Dataset entries:
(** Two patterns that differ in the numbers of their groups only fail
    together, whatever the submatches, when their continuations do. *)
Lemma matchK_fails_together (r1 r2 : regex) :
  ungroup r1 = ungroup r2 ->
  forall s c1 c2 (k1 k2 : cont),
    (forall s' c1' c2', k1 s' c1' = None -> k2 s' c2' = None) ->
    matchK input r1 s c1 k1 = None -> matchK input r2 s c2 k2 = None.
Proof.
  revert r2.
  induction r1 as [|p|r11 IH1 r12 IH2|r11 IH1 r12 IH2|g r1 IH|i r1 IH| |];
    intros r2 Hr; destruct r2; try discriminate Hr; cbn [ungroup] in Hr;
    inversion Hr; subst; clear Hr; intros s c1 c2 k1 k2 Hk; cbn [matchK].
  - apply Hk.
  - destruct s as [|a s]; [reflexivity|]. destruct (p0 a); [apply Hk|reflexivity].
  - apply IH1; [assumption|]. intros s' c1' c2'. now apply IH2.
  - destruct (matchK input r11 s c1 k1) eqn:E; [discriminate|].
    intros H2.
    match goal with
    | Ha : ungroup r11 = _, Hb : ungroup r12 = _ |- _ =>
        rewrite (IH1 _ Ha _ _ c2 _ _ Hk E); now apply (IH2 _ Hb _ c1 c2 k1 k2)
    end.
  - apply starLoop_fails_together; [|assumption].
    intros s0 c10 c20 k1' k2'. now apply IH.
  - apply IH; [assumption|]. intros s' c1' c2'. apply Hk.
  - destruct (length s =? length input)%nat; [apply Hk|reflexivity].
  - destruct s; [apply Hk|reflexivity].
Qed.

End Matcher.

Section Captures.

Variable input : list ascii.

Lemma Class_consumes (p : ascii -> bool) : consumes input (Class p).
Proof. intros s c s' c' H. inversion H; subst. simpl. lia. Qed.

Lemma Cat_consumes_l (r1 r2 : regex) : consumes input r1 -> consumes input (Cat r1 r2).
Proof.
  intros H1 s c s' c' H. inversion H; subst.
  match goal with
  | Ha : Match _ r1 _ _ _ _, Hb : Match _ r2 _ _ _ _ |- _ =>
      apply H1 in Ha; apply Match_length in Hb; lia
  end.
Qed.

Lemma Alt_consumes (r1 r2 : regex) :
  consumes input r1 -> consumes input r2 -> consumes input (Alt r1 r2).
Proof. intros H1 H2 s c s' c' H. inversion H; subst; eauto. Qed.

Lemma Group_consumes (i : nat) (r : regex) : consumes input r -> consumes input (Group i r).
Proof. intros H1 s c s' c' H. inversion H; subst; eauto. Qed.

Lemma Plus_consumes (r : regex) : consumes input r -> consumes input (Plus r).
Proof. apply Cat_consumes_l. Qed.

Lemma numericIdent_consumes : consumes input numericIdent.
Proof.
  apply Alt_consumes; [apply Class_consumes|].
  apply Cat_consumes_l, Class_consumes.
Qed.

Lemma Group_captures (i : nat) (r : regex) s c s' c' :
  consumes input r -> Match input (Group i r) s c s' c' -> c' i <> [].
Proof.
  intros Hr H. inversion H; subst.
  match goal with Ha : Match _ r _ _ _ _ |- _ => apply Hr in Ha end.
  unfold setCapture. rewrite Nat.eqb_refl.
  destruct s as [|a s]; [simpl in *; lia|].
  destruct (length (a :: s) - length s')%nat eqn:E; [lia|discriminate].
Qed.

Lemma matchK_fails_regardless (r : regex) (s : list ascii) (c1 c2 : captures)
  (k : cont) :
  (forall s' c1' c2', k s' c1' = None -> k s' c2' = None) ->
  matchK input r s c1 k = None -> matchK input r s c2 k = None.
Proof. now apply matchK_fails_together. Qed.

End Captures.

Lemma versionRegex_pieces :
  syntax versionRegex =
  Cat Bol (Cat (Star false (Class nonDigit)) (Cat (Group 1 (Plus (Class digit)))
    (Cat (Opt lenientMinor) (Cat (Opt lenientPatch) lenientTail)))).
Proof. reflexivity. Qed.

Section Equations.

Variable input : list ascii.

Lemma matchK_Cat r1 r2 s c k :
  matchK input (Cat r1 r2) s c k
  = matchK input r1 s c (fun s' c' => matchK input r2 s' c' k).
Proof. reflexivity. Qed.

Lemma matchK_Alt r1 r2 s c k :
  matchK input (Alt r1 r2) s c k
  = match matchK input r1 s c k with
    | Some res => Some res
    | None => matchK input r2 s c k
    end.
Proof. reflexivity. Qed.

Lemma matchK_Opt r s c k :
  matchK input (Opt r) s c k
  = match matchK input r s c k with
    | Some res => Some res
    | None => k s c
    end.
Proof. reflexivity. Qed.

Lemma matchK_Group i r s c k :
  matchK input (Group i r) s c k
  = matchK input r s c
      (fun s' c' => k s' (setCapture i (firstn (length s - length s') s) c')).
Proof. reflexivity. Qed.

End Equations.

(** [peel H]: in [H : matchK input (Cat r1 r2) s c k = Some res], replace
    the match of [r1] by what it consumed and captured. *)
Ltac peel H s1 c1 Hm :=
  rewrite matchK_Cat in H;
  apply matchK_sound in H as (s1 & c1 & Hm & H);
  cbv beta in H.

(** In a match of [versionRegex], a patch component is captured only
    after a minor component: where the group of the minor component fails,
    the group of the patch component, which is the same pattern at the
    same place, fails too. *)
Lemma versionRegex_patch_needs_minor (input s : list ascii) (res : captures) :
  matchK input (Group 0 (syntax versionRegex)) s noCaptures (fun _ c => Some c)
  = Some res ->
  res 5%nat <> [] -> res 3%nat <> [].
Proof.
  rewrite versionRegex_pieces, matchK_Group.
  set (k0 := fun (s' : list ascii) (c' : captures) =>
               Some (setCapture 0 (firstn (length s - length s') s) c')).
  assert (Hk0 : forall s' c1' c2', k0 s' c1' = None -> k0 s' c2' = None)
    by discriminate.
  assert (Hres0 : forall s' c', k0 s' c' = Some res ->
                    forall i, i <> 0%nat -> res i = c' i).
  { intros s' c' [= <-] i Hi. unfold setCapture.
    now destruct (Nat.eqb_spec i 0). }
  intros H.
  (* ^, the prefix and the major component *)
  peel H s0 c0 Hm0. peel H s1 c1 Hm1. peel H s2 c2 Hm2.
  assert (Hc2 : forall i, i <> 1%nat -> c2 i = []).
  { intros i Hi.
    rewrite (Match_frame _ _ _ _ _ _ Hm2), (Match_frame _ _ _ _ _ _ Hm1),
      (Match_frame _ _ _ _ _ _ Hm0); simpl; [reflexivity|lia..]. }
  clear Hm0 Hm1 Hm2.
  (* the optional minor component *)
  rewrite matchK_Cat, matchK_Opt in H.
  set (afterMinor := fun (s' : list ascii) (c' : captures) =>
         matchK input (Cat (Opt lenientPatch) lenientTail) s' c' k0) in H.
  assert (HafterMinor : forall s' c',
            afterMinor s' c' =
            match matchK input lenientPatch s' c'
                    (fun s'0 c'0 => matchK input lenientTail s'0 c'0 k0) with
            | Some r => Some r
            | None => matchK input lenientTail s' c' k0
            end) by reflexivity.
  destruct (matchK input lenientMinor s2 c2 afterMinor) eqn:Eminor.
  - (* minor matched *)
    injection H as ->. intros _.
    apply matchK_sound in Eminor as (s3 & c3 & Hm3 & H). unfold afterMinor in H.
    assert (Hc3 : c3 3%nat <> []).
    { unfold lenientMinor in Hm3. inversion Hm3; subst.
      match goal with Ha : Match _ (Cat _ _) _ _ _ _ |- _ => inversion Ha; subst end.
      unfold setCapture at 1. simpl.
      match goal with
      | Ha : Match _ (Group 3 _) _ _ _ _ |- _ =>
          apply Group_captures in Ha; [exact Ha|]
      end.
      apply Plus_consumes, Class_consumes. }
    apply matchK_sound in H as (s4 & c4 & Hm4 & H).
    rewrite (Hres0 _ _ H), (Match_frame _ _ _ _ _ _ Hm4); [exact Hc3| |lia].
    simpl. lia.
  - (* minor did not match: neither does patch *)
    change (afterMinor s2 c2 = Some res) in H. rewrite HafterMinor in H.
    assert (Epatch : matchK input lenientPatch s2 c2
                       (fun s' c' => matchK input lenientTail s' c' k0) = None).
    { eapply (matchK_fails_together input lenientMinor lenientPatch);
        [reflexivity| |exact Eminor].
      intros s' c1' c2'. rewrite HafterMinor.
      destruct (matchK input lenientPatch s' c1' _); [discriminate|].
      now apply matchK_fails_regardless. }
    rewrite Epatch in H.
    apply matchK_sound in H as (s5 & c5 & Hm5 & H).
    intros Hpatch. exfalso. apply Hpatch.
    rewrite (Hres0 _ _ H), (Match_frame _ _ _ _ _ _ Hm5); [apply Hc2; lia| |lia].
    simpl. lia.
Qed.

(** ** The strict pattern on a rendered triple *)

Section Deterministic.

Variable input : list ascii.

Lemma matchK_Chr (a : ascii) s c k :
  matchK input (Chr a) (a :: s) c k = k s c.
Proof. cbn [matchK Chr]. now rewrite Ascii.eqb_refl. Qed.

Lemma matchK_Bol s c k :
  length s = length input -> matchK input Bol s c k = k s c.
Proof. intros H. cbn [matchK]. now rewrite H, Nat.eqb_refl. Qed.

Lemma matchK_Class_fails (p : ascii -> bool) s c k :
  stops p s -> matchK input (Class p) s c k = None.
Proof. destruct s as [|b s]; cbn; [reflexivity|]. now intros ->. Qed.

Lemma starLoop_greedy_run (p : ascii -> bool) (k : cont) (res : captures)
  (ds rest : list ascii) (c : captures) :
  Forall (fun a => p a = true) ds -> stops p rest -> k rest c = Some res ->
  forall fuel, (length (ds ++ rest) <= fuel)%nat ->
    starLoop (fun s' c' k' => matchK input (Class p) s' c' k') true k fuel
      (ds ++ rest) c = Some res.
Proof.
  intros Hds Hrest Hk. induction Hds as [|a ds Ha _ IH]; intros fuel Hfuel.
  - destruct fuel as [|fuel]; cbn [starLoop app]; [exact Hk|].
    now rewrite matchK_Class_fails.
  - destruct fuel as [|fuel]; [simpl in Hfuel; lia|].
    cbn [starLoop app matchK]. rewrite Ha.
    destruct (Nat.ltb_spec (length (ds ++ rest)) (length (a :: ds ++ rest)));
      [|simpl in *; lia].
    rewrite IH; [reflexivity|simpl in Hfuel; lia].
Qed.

### Exercise description:
From the entries above, write out only the lines starting at the line that holds "intros s' c1' c2'. rewrite HafterMinor." and ending at the line that holds "matchK input (Chr a) (a :: s) c k = k s c.", keeping both and matching them exactly.

### Answer to the problem:
      intros s' c1' c2'. rewrite HafterMinor.
      destruct (matchK input lenientPatch s' c1' _); [discriminate|].
      now apply matchK_fails_regardless. }
    rewrite Epatch in H.
    apply matchK_sound in H as (s5 & c5 & Hm5 & H).
    intros Hpatch. exfalso. apply Hpatch.
    rewrite (Hres0 _ _ H), (Match_frame _ _ _ _ _ _ Hm5); [apply Hc2; lia| |lia].
    simpl. lia.
Qed.

(** ** The strict pattern on a rendered triple *)

Section Deterministic.

Variable input : list ascii.

Lemma matchK_Chr (a : ascii) s c k :
  matchK input (Chr a) (a :: s) c k = k s c.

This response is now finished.